Chegou há cerca de duas semanas às telas dos cinemas do público português e tem sido alvo de apreciações diversas por parte da crítica. Beau tem medo, nome original Beau is Afraid, é uma longa-metragem estadunidense escrita e dirigida por Ari Aster, o mesmo diretor e realizador de Hereditário e Midsommar. Fazem parte do elenco principal nomes como Armen Nahapetian, Parker Posey, Michael Gandolfini, Patti LuPone, Amy Ryan e o aclamado Joaquin Phoenix, protagonista da longa e  vencedor do prémio Óscar, pela sua sublime representação em Joker.À semelhança do que acontece em Hereditário e Midsommar, Beau tem medo traz vários momentos, considerados pelo público, totalmente macabros. Ao que Aster responde: “Sempre gostei deste tipo de coisas. Há muitas imagens que me traumatizaram no passado e hoje reproduzo-as. Cresci a ver filmes grotescos de terror”.

Classificado como comédia dramática e terror, a longa-metragem toma lugar e espaço num presente alternativo e conta a história de um homem de meia-idade, Beau Wassermann (Joaquin Phoenix), extremamente ansioso e paranoico. O protagonista apresenta uma relação conturbada com a própria mãe, Mona (Patti LuPone) e nunca conheceu o pai.

Quando Mona morre, Beau volta a casa para o funeral,  mas uma imensidão de acontecimentos desastrosos parecem fazê-lo desviar da sua jornada e destino. Beau prepara-se agora para enfrentar os seus maiores medos e dificuldades.

Numa perspetiva mais alegórica, e até metafórica, o filme retrata todo o processo terapêutico da personagem, alguém que foi rejeitado pela figura materna desde o ventre. Todas as questões, por mais absurdas que sejam, que nos são trazidas, são fruto das mentiras contadas pela mãe, e da própria relação entre ambos. A par disso, tudo o que vemos na tela é o processo de cura de Beau, conduzido pelo seu terapeuta e que nos tenta fazer chegar a possíveis respostas.

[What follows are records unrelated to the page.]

(** The break points handed to [gsl_integration_qagp]. *)
Lemma relevant_peaks_filter (erg_min erg_max : R) :
  relevant_peaks erg_min erg_max
  = erg_min :: filter (fun p => erg_min < p /\ p < erg_max) all_peaks ++ [erg_max].
Proof using Type.
  unfold relevant_peaks. cbv zeta.
  rewrite (push_back_loop_filter (fun p => erg_min < p /\ p < erg_max)).
  - reflexivity.
  - intros x. destruct (decide (erg_min < x)) as [H1 | H1],
      (decide (x < erg_max)) as [H2 | H2].
    + rewrite !bool_decide_eq_true_2; tauto.
    + rewrite (bool_decide_eq_false_2 (x < erg_max)) by exact H2.
      rewrite andb_false_r. symmetry. apply bool_decide_eq_false_2. tauto.
    + rewrite (bool_decide_eq_false_2 (erg_min < x)) by exact H1.
      symmetry. apply bool_decide_eq_false_2. tauto.
    + rewrite (bool_decide_eq_false_2 (erg_min < x)) by exact H1.
      symmetry. apply bool_decide_eq_false_2. tauto.
Qed.

Lemma all_peaks_sorted : StronglySorted Rlt all_peaks.
Proof using Type.
  apply Sorted_StronglySorted.
  - intros x y z Hxy Hyz. lra.
  - unfold all_peaks. repeat (constructor; [ | try constructor; lra ]).
    constructor.
Qed.

(** Inserting the peaks strictly inside a window between its end points
    gives a strictly increasing sequence. *)
Lemma window_partition_sorted (erg_min erg_max : R) (l : list R) :
  erg_min < erg_max ->
  StronglySorted Rlt l ->
  StronglySorted Rlt
    (erg_min :: filter (fun p => erg_min < p /\ p < erg_max) l ++ [erg_max]).
Proof using Type.
  intros Hwin Hl. constructor.
  - induction Hl as [| x l Hl IH Hx]; simpl.
    + repeat constructor.
    + rewrite filter_cons. destruct (decide (erg_min < x /\ x < erg_max)) as [Hin | Hout].
      * simpl. constructor; [exact IH | ].
        apply Forall_app. split.
        -- apply Forall_forall. intros y Hy.
           apply list_elem_of_filter in Hy as [_ Hy].
           rewrite Forall_forall in Hx. now apply Hx.
        -- repeat constructor. tauto.
      * exact IH.
  - apply Forall_app. split.
    + apply Forall_forall. intros y Hy.
      apply list_elem_of_filter in Hy. tauto.
    + repeat constructor. exact Hwin.
Qed.

Lemma range_check_true (erg_min erg_max : R) (I : OneDInterpolator) :
  out_of_range erg_min erg_max I ->
  bool_decide (erg_min < lower I) || bool_decide (erg_max > upper I) = true.
Proof using Type.
  intros [H | H].
  - now rewrite (bool_decide_eq_true_2 _ H).
  - rewrite (bool_decide_eq_true_2 _ H). apply orb_true_r.
Qed.

Lemma range_check_false (erg_min erg_max : R) (I : OneDInterpolator) :
  ~ out_of_range erg_min erg_max I ->
  bool_decide (erg_min < lower I) || bool_decide (erg_max > upper I) = false.
Proof using Type.
  intros H. unfold out_of_range in H.
  rewrite !bool_decide_eq_false_2; [reflexivity | tauto | tauto].
Qed.

(** C3.  [integrated_flux_from_file] terminates with a range error, having
    made no quadrature call, exactly when [erg_min] is strictly below the
    lower bound of the table or [erg_max] strictly above its upper bound;
    otherwise it makes one quadrature call and returns its estimate, as it
    does for the window whose end points are the bounds of the table. *)
Theorem integrated_flux_from_file_range_error (erg_min erg_max : R)
    (spectral_flux_file : string) (includes_electron_interactions : bool) :
  let spectral_flux := OneDInterpolator_ctor spectral_flux_file in
  let run := fun erg_min erg_max =>
    integrated_flux_from_file K gsl OneDInterpolator_ctor erg_min erg_max
      spectral_flux_file includes_electron_interactions in
  ((exists msg, run erg_min erg_max = ([], Fail (RangeError msg)))
   <-> (erg_min < lower spectral_flux \/ erg_max > upper spectral_flux))
  /\ ((exists call, run erg_min erg_max = ([call], Ok (fst (gsl call))))
      <-> ~ (erg_min < lower spectral_flux \/ erg_max > upper spectral_flux))
  /\ (exists call,
         run (lower spectral_flux) (upper spectral_flux)
         = ([call], Ok (fst (gsl call)))).
Proof using Type.
  cbv zeta.
  assert (Hacc : forall a b,
             ~ out_of_range a b (OneDInterpolator_ctor spectral_flux_file) ->
             exists call,
               integrated_flux_from_file K gsl OneDInterpolator_ctor a b
                 spectral_flux_file includes_electron_interactions
               = ([call], Ok (fst (gsl call)))).
  { intros a b Hin. unfold integrated_flux_from_file. cbv zeta.
    rewrite (range_check_false _ _ _ Hin). eexists. reflexivity. }
  assert (Hrej : forall a b,
             out_of_range a b (OneDInterpolator_ctor spectral_flux_file) ->
             exists msg,
               integrated_flux_from_file K gsl OneDInterpolator_ctor a b
                 spectral_flux_file includes_electron_interactions
               = ([], Fail (RangeError msg))).
  { intros a b Hout. unfold integrated_flux_from_file. cbv zeta.
    rewrite (range_check_true _ _ _ Hout). eexists. reflexivity. }
  fold (out_of_range erg_min erg_max (OneDInterpolator_ctor spectral_flux_file)).
  destruct (decide (erg_min < lower (OneDInterpolator_ctor spectral_flux_file)))
    as [Hlo | Hlo];
  [ | destruct (decide (erg_max > upper (OneDInterpolator_ctor spectral_flux_file)))
        as [Hhi | Hhi] ].
  1, 2: assert (Hout : out_of_range erg_min erg_max
                         (OneDInterpolator_ctor spectral_flux_file))
          by (unfold out_of_range; tauto).
  3: assert (Hin : ~ out_of_range erg_min erg_max
                       (OneDInterpolator_ctor spectral_flux_file))
       by (unfold out_of_range; tauto).
  1, 2: destruct (Hrej _ _ Hout) as [msg Hmsg].
  3: destruct (Hacc _ _ Hin) as [call Hcall].
  1, 2: (split; [ split; [ intros _; exact Hout | intros _; now exists msg ] | ];
         split; [ split; [ intros [call Hcall]; rewrite Hmsg in Hcall; discriminate
                         | intros Hn; contradiction ] | ]).
  3: (split; [ split; [ intros [msg Hmsg]; rewrite Hcall in Hmsg; discriminate
                      | intros Ho; contradiction ] | ];
      split; [ split; [ intros _; exact Hin | intros _; now exists call ] | ]).
  all: apply Hacc; unfold out_of_range; lra.
Qed.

E, de forma sintetizada, o filme de Ari Aster reflete os dilemas freudianos entre uma mãe e o filho, e a apelidada culpa judaica. Trata-se de uma cultura de auto-culpa, na qual tudo o que acontece ao redor da pessoa, de alguma forma, faz dela culpada pelo ocorrido. Ari Aster é judeu e já afirmou ter o mesmo pensamento em determinadas alturas da sua vida. Essa é a visão de mundo de Beau – que fica ainda mais explícita na absurda sequência da longa-metragem.Beau tem medo é um primor de imersão em camadas densas de metalinguagem para fazer desenrolar um enredo fantástico e único sobre narcisismo e culpa. Revela-se também como uma personificação daquilo que nos pregam constantemente: sair da nossa zona de conforto e conseguir lidar com as nossas inseguranças, medos e questões, por mais irracionais que estes sejam. Aster conseguiu fazer algo diferente e nunca antes visto, que conjuga a comédia e o horror, de forma bastante convidativa e que nos prende intensamente ao ecrã.

No entanto, fazer um filme longo é um completo desafio e muitas das vezes, durante as três horas, o cansativo opunha-se ao desafiante e original.  De igual modo, o exagero do surrealismo criava diversas lacunas e questões sem respostas, que não nos levavam a nenhum lado.

O que Ari Aster nos trouxe difere um pouco da generalidade que nos chega aos ecrãs, diariamente.  É um verdadeiro mistério surrealista e alegórico de todos os medos que existem em cada um de nós, e dos problemas que acarretam no nosso dia-a-dia.